- _Work required_:
For this exercise, copy each line of the records that contains the word "unit".

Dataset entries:
※

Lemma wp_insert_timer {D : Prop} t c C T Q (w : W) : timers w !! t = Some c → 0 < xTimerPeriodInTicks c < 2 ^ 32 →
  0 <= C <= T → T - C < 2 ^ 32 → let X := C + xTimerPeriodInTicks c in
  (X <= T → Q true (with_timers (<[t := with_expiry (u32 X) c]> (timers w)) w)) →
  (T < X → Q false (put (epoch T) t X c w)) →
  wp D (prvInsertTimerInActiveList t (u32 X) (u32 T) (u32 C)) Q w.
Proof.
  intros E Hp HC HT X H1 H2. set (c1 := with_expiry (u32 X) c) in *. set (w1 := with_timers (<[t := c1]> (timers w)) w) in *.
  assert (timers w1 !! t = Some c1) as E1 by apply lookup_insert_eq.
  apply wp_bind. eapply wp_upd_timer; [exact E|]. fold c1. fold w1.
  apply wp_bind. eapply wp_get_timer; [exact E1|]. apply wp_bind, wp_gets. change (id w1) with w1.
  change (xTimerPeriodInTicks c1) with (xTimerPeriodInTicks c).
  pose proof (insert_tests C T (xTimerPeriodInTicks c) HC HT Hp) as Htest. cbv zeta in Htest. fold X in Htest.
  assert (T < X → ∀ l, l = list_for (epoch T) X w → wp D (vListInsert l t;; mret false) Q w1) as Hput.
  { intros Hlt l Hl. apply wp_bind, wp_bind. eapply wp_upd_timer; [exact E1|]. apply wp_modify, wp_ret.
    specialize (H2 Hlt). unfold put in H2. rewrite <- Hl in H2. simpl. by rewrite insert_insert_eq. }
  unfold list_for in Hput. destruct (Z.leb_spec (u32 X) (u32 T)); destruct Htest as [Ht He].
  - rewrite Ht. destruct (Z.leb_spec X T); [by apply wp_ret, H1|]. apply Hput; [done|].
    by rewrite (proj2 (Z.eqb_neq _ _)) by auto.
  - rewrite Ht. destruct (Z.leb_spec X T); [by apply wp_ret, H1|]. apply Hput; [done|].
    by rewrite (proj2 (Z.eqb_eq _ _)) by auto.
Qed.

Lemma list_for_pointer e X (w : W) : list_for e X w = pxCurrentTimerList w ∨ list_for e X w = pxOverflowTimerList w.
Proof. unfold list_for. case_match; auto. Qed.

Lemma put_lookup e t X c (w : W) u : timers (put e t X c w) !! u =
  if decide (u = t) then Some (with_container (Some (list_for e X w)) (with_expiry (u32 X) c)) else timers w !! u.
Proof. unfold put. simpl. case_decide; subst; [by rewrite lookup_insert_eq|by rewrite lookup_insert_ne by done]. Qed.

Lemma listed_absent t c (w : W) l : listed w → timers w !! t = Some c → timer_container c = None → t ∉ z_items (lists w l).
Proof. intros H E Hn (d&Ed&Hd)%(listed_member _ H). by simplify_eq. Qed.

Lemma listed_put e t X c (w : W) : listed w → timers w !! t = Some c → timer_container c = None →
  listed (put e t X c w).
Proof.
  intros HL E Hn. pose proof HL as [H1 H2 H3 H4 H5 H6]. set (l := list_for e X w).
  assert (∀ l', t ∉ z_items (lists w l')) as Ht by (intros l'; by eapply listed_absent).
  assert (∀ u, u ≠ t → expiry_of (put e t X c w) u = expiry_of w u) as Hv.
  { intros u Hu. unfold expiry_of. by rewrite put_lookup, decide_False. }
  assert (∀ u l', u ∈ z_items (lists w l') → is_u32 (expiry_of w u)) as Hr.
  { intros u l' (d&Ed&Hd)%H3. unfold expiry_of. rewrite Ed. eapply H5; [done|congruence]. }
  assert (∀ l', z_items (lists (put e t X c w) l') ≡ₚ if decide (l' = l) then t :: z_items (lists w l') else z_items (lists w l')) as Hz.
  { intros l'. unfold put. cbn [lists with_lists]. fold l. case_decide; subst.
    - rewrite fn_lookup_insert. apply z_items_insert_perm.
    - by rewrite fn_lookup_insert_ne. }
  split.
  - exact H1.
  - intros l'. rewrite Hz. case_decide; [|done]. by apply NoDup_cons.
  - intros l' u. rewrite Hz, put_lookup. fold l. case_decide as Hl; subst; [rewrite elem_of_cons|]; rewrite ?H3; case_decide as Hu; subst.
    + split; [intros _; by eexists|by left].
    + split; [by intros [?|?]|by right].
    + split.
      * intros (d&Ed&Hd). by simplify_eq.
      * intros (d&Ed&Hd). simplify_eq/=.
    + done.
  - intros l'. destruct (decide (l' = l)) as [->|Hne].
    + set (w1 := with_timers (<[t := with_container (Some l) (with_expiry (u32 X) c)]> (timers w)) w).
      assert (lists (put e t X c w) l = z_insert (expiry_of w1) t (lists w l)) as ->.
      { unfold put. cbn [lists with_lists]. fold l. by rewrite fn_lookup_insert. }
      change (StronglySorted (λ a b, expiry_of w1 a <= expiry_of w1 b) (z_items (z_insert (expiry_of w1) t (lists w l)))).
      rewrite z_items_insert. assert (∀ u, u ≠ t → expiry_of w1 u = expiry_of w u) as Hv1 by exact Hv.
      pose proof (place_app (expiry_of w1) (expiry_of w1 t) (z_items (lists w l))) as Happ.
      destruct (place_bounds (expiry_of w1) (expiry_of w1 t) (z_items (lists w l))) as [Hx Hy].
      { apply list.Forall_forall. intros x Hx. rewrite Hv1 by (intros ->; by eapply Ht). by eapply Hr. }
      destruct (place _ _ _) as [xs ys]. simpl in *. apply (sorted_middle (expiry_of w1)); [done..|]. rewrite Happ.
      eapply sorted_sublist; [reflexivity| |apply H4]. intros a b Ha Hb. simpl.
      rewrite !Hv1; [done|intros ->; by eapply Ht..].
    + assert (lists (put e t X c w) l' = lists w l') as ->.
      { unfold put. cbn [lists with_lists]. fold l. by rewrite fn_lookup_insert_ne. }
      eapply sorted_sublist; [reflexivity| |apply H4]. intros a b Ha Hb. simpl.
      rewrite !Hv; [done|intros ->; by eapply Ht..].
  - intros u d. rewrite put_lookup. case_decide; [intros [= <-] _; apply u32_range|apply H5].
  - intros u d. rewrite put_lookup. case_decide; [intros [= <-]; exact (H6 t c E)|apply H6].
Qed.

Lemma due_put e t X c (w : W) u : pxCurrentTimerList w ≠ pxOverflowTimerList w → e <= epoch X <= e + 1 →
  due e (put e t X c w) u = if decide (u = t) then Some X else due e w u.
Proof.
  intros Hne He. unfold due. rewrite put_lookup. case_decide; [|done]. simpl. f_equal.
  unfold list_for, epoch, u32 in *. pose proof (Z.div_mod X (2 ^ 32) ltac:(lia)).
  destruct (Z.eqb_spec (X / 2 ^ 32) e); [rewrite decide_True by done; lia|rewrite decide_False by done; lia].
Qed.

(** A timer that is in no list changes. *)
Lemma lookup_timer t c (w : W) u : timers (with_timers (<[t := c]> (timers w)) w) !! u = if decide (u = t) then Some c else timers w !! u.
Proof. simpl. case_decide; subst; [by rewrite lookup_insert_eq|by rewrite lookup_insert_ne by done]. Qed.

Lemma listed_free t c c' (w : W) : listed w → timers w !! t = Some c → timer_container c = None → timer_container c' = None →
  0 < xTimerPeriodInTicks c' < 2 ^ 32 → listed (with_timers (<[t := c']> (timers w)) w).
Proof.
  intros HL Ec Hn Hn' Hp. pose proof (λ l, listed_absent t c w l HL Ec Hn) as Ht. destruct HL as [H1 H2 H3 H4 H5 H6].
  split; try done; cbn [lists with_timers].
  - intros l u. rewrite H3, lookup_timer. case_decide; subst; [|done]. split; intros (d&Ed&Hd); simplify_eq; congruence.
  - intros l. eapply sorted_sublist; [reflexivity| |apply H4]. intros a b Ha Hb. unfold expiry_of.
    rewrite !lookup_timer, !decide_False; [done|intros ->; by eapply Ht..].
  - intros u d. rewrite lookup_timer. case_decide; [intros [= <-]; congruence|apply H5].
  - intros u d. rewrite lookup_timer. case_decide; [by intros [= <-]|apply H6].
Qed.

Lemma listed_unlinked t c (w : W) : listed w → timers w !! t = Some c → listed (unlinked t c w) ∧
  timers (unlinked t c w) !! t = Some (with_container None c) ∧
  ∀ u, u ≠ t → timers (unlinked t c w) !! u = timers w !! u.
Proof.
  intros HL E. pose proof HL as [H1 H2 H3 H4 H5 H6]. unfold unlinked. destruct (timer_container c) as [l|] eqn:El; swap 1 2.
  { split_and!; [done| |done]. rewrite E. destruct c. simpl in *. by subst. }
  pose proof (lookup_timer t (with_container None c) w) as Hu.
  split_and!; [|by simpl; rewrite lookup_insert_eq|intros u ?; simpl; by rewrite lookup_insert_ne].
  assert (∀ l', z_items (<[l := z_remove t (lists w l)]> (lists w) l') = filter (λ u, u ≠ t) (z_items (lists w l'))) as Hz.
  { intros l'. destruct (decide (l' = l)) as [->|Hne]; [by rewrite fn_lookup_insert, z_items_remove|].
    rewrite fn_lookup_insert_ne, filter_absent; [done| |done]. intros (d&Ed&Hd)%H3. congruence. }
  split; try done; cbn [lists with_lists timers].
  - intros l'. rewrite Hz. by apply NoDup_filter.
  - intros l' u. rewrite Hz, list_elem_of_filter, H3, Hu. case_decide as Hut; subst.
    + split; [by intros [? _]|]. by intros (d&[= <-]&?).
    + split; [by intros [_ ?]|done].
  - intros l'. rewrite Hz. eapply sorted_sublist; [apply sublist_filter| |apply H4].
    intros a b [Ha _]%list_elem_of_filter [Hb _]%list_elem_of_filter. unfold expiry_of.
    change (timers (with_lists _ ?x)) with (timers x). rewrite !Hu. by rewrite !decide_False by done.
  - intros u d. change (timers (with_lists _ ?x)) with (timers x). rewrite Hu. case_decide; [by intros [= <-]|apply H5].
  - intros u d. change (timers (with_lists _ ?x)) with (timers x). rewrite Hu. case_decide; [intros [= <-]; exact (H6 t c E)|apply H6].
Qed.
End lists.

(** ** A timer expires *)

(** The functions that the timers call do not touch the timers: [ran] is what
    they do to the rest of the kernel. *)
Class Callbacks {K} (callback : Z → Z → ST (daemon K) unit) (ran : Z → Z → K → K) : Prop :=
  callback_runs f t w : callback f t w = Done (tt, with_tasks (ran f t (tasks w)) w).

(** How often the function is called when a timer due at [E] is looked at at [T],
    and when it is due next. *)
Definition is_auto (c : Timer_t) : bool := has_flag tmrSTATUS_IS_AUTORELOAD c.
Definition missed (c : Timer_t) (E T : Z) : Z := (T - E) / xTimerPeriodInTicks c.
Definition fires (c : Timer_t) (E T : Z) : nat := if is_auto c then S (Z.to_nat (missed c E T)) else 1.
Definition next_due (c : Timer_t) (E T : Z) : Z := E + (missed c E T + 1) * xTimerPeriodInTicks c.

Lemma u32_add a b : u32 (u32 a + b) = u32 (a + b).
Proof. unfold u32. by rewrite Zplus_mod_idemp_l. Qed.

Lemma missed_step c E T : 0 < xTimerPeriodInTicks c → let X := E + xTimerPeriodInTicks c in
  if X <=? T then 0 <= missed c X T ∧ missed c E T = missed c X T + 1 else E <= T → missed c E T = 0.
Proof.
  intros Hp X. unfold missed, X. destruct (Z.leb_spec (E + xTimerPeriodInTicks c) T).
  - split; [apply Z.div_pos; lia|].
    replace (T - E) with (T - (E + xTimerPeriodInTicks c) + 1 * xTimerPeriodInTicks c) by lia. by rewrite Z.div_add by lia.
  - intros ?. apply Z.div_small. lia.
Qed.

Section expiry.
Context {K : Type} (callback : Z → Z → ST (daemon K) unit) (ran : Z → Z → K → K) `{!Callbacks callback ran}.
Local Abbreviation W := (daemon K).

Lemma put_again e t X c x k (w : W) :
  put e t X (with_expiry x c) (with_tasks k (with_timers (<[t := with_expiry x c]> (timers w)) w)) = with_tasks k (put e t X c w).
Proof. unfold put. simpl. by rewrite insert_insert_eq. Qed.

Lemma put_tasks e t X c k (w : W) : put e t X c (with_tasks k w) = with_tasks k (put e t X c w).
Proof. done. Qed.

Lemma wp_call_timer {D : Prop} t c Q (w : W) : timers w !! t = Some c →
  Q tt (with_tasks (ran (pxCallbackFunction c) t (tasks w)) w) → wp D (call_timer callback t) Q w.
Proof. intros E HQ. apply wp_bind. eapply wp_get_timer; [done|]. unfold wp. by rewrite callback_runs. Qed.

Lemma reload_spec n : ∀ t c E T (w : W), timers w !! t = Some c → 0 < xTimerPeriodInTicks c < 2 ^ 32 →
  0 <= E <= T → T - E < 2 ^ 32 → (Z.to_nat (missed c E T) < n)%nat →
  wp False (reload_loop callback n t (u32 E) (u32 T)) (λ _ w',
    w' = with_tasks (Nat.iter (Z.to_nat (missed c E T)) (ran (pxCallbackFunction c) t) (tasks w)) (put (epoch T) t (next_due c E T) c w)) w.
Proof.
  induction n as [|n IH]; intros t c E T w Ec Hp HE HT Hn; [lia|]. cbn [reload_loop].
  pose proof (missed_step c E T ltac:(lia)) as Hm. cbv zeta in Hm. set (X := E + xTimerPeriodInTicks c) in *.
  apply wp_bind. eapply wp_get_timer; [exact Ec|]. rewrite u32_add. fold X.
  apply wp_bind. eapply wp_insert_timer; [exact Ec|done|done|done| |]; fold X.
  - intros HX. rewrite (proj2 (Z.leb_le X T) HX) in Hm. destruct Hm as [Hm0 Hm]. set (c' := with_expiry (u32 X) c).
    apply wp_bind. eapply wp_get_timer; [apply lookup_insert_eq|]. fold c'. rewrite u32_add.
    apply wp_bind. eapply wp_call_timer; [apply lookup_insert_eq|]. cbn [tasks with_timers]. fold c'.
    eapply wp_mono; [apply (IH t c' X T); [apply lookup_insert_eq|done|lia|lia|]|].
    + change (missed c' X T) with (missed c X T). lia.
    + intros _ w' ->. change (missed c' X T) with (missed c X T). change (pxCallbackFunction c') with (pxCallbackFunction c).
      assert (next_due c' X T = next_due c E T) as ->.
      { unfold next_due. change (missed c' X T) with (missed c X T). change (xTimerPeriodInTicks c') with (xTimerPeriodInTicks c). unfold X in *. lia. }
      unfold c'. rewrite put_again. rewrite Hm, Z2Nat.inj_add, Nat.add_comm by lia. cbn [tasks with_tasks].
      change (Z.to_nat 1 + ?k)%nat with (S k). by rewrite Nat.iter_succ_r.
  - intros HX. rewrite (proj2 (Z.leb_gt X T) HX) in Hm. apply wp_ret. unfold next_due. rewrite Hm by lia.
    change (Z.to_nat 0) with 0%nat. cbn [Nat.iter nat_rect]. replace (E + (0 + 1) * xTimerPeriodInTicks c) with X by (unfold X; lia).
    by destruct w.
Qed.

※

- _Output_:
Class Callbacks {K} (callback : Z → Z → ST (daemon K) unit) (ran : Z → Z → K → K) : Prop :=
Context {K : Type} (callback : Z → Z → ST (daemon K) unit) (ran : Z → Z → K → K) `{!Callbacks callback ran}.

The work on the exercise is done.